Je ne connais pas de meilleur moyen de réaliser une application authentique sur place d'une fonction arbitraire Python.
>>> def flat_for(a, f):
... a = a.reshape(-1)
... for i, v in enumerate(a):
... a[i] = f(v)
...
>>> a = numpy.arange(25).reshape(5, 5)
>>> flat_for(a, lambda x: x + 5)
>>> a
array([[ 5, 6, 7, 8, 9],
[10, 11, 12, 13, 14],
[15, 16, 17, 18, 19],
[20, 21, 22, 23, 24],
[25, 26, 27, 28, 29]])
Quelques horaires:
>>> a = numpy.arange(2500).reshape(50, 50)
>>> f = lambda x: x + 5
>>> %timeit flat_for(a, f)
1000 loops, best of 3: 1.86 ms per loop
C'est environ deux fois plus rapide que la version en boucle imbriquée:
>>> a = numpy.arange(2500).reshape(50, 50)
>>> def nested_for(a, f):
... for i in range(len(a)):
... for j in range(len(a[0])):
... a[i][j] = f(a[i][j])
...
>>> %timeit nested_for(a, f)
100 loops, best of 3: 3.79 ms per loop
Bien sûr, la vectorisation est encore plus rapide, donc si vous pouvez en faire une copie, utilisez-la:
>>> a = numpy.arange(2500).reshape(50, 50)
>>> g = numpy.vectorize(lambda x: x + 5)
>>> %timeit g(a)
1000 loops, best of 3: 584 us per loop
Et si vous pouvez réécrire dim
en utilisant des ufuncs intégrés, alors s'il vous plaît, veuillez ne pas vectorize
:
>>> a = numpy.arange(2500).reshape(50, 50)
>>> %timeit a + 5
100000 loops, best of 3: 4.66 us per loop
numpy
effectue des opérations comme +=
en place, comme vous pouvez vous y attendre - vous pouvez ainsi obtenir la vitesse d'un ufunc avec une application sur place sans frais. Parfois, c'est encore plus rapide! Voir ici pour un exemple.
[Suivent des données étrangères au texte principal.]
(* ===== verification/TreeV2.v ===== *)
(** src/crates/sync-core/src/tree_v2.rs: building, loading, updating and
    paging the range Merkle tree over a chunk store. *)

From S2P Require Import Prelude Bytes Keyed Hash Chunk Store TreeV1 TreeV2Codec TreeV2Segment.
Local Open Scope N_scope.

(** [UpdateStats]. *)
Record UpdateStats := {
  us_leaves_loaded : N;
  us_entries_loaded : N;
  us_replacement_leaves : N;
  us_internal_nodes_emitted : N;
  us_resync_leaves_scanned : N;
  us_reached_tree_end : bool;
}.
Definition us_default : UpdateStats := {|
  us_leaves_loaded := 0; us_entries_loaded := 0; us_replacement_leaves := 0;
  us_internal_nodes_emitted := 0; us_resync_leaves_scanned := 0; us_reached_tree_end := false |}.

(** * The traversal budget *)

Record TraversalBudget := { tb_nodes : N; tb_entries : N }.
Definition tb_default : TraversalBudget := {| tb_nodes := 0; tb_entries := 0 |}.

(** [TraversalBudget::node]. *)
Definition budget_node (depth : N) : St TraversalBudget ChunkError unit := λ b,
  if MAX_TREE_DEPTH <? depth
  then (Err (invalid "Tree v2 exceeds the depth limit"), b)
  else
    let b := {| tb_nodes := saturating_add64 (tb_nodes b) 1; tb_entries := tb_entries b |} in
    if MAX_VISITED_NODES <? tb_nodes b
    then (Err (invalid "Tree v2 exceeds the node limit"), b)
    else (Ok tt, b).

(** [TraversalBudget::entries]. *)
Definition budget_entries (count : N) : St TraversalBudget ChunkError unit := λ b,
  let b := {| tb_nodes := tb_nodes b; tb_entries := saturating_add64 (tb_entries b) count |} in
  if MAX_LOADED_ENTRIES <? tb_entries b
  then (Err (invalid "Tree v2 exceeds the entry limit"), b)
  else (Ok tt, b).

(** Run a read-only traversal on the current store, keeping the budget. *)
Definition with_budget {S A} (m : S → St TraversalBudget ChunkError A) (b : TraversalBudget)
    : St S ChunkError (A * TraversalBudget) := λ s,
  match m s b with
  | (Ok a, b') => (Ok (a, b'), s)
  | (Err e, _) => (Err e, s)
  end.

Definition empty_root : TreeV2Root :=
  {| tv_version := TREE_VERSION; tv_total_files := 0; tv_child := None |}.

(** [iter().try_fold(0u64, |sum, r| sum.checked_add(r.file_count))]. *)
Definition count_files (rs : list RangeRef) : result ChunkError N :=
  ok_or (try_sum 0 (rr_file_count <$> rs)) (invalid "Tree v2 file count overflow").

(** [validate_descriptor_for_node]. *)
Definition validate_descriptor_for_node (range : RangeRef) (serialized_bytes : N) (node : V2Node)
    : result ChunkError unit :=
  let? _ := check (serialized_bytes <=? U32_MAX)
              (invalid "Tree v2 child length does not fit its descriptor") in
  let? matches :=
    match node with
    | V2Leaf entries =>
        match entries with
        | [] => Ok false
        | first :: rest =>
            let last := List.last rest first in
            Ok (beq (rr_min_path range) (fe_path first)
                && beq (rr_max_path range) (fe_path last)
                && (rr_file_count range =? len entries)
                && (rr_serialized_bytes range =? serialized_bytes)
                && (rr_height range =? 0))
        end
    | V2Internal child_height children =>
        match children with
        | [] => Ok false
        | first :: rest =>
            let last := List.last rest first in
            let? file_count := count_files children in
            Ok (beq (rr_min_path range) (rr_min_path first)
                && beq (rr_max_path range) (rr_max_path last)
                && (rr_file_count range =? file_count)
                && (rr_serialized_bytes range =? serialized_bytes)
                && (rr_height range =? child_height + 1))
        end
    end in
  check matches (invalid "Tree v2 child descriptor does not match its bytes").

Section tree_v2.
Context {S : Type} {B3 : Blake3} {CS : ChunkStore S}.

(** [validate_loaded_node]. *)
Definition validate_loaded_node (range : RangeRef) (b : bytes) : result ChunkError V2Node :=
  let? _ := validate_range range in
  if negb (len b =? rr_serialized_bytes range) || negb (beq (hash_bytes b) (rr_hash range))
  then Err (invalid "Tree v2 child failed content-address validation")
  else
    let? node := decode_node b in
    let? _ := validate_descriptor_for_node range (len b) node in
    Ok node.

(** [load_node]. *)
Definition load_node (s : S) (range : RangeRef) : result ChunkError V2Node :=
  let? _ := validate_range range in
  let? b := cs_get (rr_hash range) s in
  validate_loaded_node range b.

(** [store_leaf]; the source indexes [entries[0]], the callers pass
    non-empty slices. *)
Definition store_leaf (entries : list FileEntry) : St S ChunkError RangeRef :=
  let! b := st_lift (encode_leaf entries) in
  let h := hash_bytes b in
  let! _ := st_lift (check (len b <=? U32_MAX)
              (invalid "Tree v2 leaf length does not fit its descriptor")) in
  let! _ := cs_put h b in
  st_ret {| rr_min_path := match entries with e :: _ => fe_path e | [] => [] end;
            rr_max_path := match entries with e :: es => fe_path (List.last es e) | [] => [] end;
            rr_hash := h; rr_file_count := len entries; rr_serialized_bytes := len b;
            rr_height := 0 |}.

(** [store_internal]. The boundary strings are moved out of a level that is
    dropped afterwards. *)
Definition store_internal (child_height : N) (children : list RangeRef)
    : St S ChunkError RangeRef :=
  let! b := st_lift (encode_internal child_height children) in
  let h := hash_bytes b in
  let! _ := st_lift (check (len b <=? U32_MAX)
              (invalid "Tree v2 internal length does not fit its descriptor")) in
  let! _ := cs_put h b in
  let! file_count := st_lift (count_files children) in
  st_ret {| rr_min_path := match children with c :: _ => rr_min_path c | [] => [] end;
            rr_max_path := match children with c :: cs => rr_max_path (List.last cs c) | [] => [] end;
            rr_hash := h; rr_file_count := file_count; rr_serialized_bytes := len b;
            rr_height := child_height + 1 |}.

(** The loop of [root_from_leaves]. Every round raises the height of the
    level by one and the source stops with the depth error at height
    [MAX_TREE_DEPTH], so [fuel = MAX_TREE_DEPTH + 1] rounds are all there can be. *)
Fixpoint build_levels (fuel : nat) (ranges : list RangeRef) (emitted : N)
    : St S ChunkError (RangeRef * N) :=
  match ranges, fuel with
  | [child], _ => st_ret (child, emitted)
  | _, O => st_err (invalid "Tree v2 exceeds the depth limit")
  | _, Datatypes.S fuel =>
      let child_height := match ranges with r :: _ => rr_height r | [] => 0 end in
      if MAX_TREE_DEPTH <=? child_height
      then st_err (invalid "Tree v2 exceeds the depth limit")
      else
        let! _ := st_lift (validate_ranges ranges child_height) in
        let! segments := st_lift (segment_ranges ranges) in
        let! parents :=
          st_map (λ seg, store_internal child_height (segment_slice ranges seg)) segments in
        build_levels fuel parents (emitted + len segments)
  end.

(** [root_from_leaves]. *)
Definition root_from_leaves (ranges : list RangeRef) : St S ChunkError (TreeV2Root * N) :=
  match ranges with
  | [] => st_ret (empty_root, 0)
  | _ =>
      let! _ := st_lift (validate_ranges ranges 0) in
      let! total_files := st_lift (count_files ranges) in
      let! ' (child, emitted) := build_levels 17 ranges 0 in
      st_ret ({| tv_version := TREE_VERSION; tv_total_files := total_files;
                 tv_child := Some child |}, emitted)
  end.

(** [build_tree]. *)
Definition build_tree_v2 (entries : list FileEntry) : St S ChunkError TreeV2Root :=
  let entries := sort_by fe_path entries in
  let! _ := st_lift (validate_entries entries) in
  match entries with
  | [] => st_ret empty_root
  | _ =>
      let! segments := st_lift (segment_entries entries) in
      let! leaves := st_map (λ seg, store_leaf (segment_slice entries seg)) segments in
      let! ' (root, _) := root_from_leaves leaves in
      st_ret root
  end.

(** The loop of [collect_leaf_refs]; the top of the stack is the head. Every
    round charges the budget one node, so [MAX_VISITED_NODES + 1] rounds end
    in the node-limit error. *)
Fixpoint collect_loop (fuel : nat) (s : S) (pending leaves : list RangeRef)
    : St TraversalBudget ChunkError (list RangeRef) :=
  match pending with
  | [] => st_ret leaves
  | range :: pending =>
      match fuel with
      | O => st_err (invalid "Tree v2 exceeds the node limit")
      | Datatypes.S fuel =>
          let! _ := budget_node (rr_height range) in
          if rr_height range =? 0 then collect_loop fuel s pending (leaves ++ [range])
          else
            let! node := st_lift (load_node s range) in
            match node with
            | V2Internal _ children => collect_loop fuel s (children ++ pending) leaves
            | V2Leaf _ => st_err (invalid "Tree v2 internal descriptor names a leaf")
            end
      end
  end.

(** [collect_leaf_refs]. *)
Definition collect_leaf_refs (root : TreeV2Root) (s : S)
    : St TraversalBudget ChunkError (list RangeRef) :=
  let! _ := st_lift (validate_root_shape root) in
  let pending := match tv_child root with Some c => [c] | None => [] end in
  let! leaves := collect_loop (N.to_nat (MAX_VISITED_NODES + 1)) s pending [] in
  let! _ := st_lift (validate_ranges leaves 0) in
  let! total := st_lift (count_files leaves) in
  if negb (total =? tv_total_files root)
  then st_err (invalid "Tree v2 root total does not match its ranges")
  else st_ret leaves.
Soit dit en passant, ma réponse originale à cette question, qui peut être consultée dans son historique d'édition, est ridicule et impliquait une vectorisation sur les indices en a
. Non seulement il a dû faire des choses géniales pour contourner le mécanisme de détection de type de vectorize
, mais il s'est avéré être aussi lent que la version de boucle imbriquée. Voilà pour l'intelligence!
Il s'agit d'un compte rendu de contributions dispersées dans les réponses et les commentaires, que j'ai écrit après avoir accepté la réponse à la question. Les votes positifs sont toujours les bienvenus, mais si vous votez positivement cette réponse, ne manquez pas de voter aussi ceux de senderle et (si (s) il en écrit un) eryksun, qui a suggéré les méthodes ci-dessous.
Q: Est-il possible de mapper un tableau numpy en place?
A: Oui mais pas avec une méthode à tableau unique. Vous devez écrire votre propre code.
Ci-dessous un script qui compare les différentes implémentations discutées dans le fil:
import timeit
from numpy import array, arange, vectorize, rint
# SETUP
get_array = lambda side : arange(side**2).reshape(side, side) * 30
dim = lambda x : int(round(x * 0.67328))
# TIMER
def best(fname, reps, side):
global a
a = get_array(side)
t = timeit.Timer('%s(a)' % fname,
setup='from __main__ import %s, a' % fname)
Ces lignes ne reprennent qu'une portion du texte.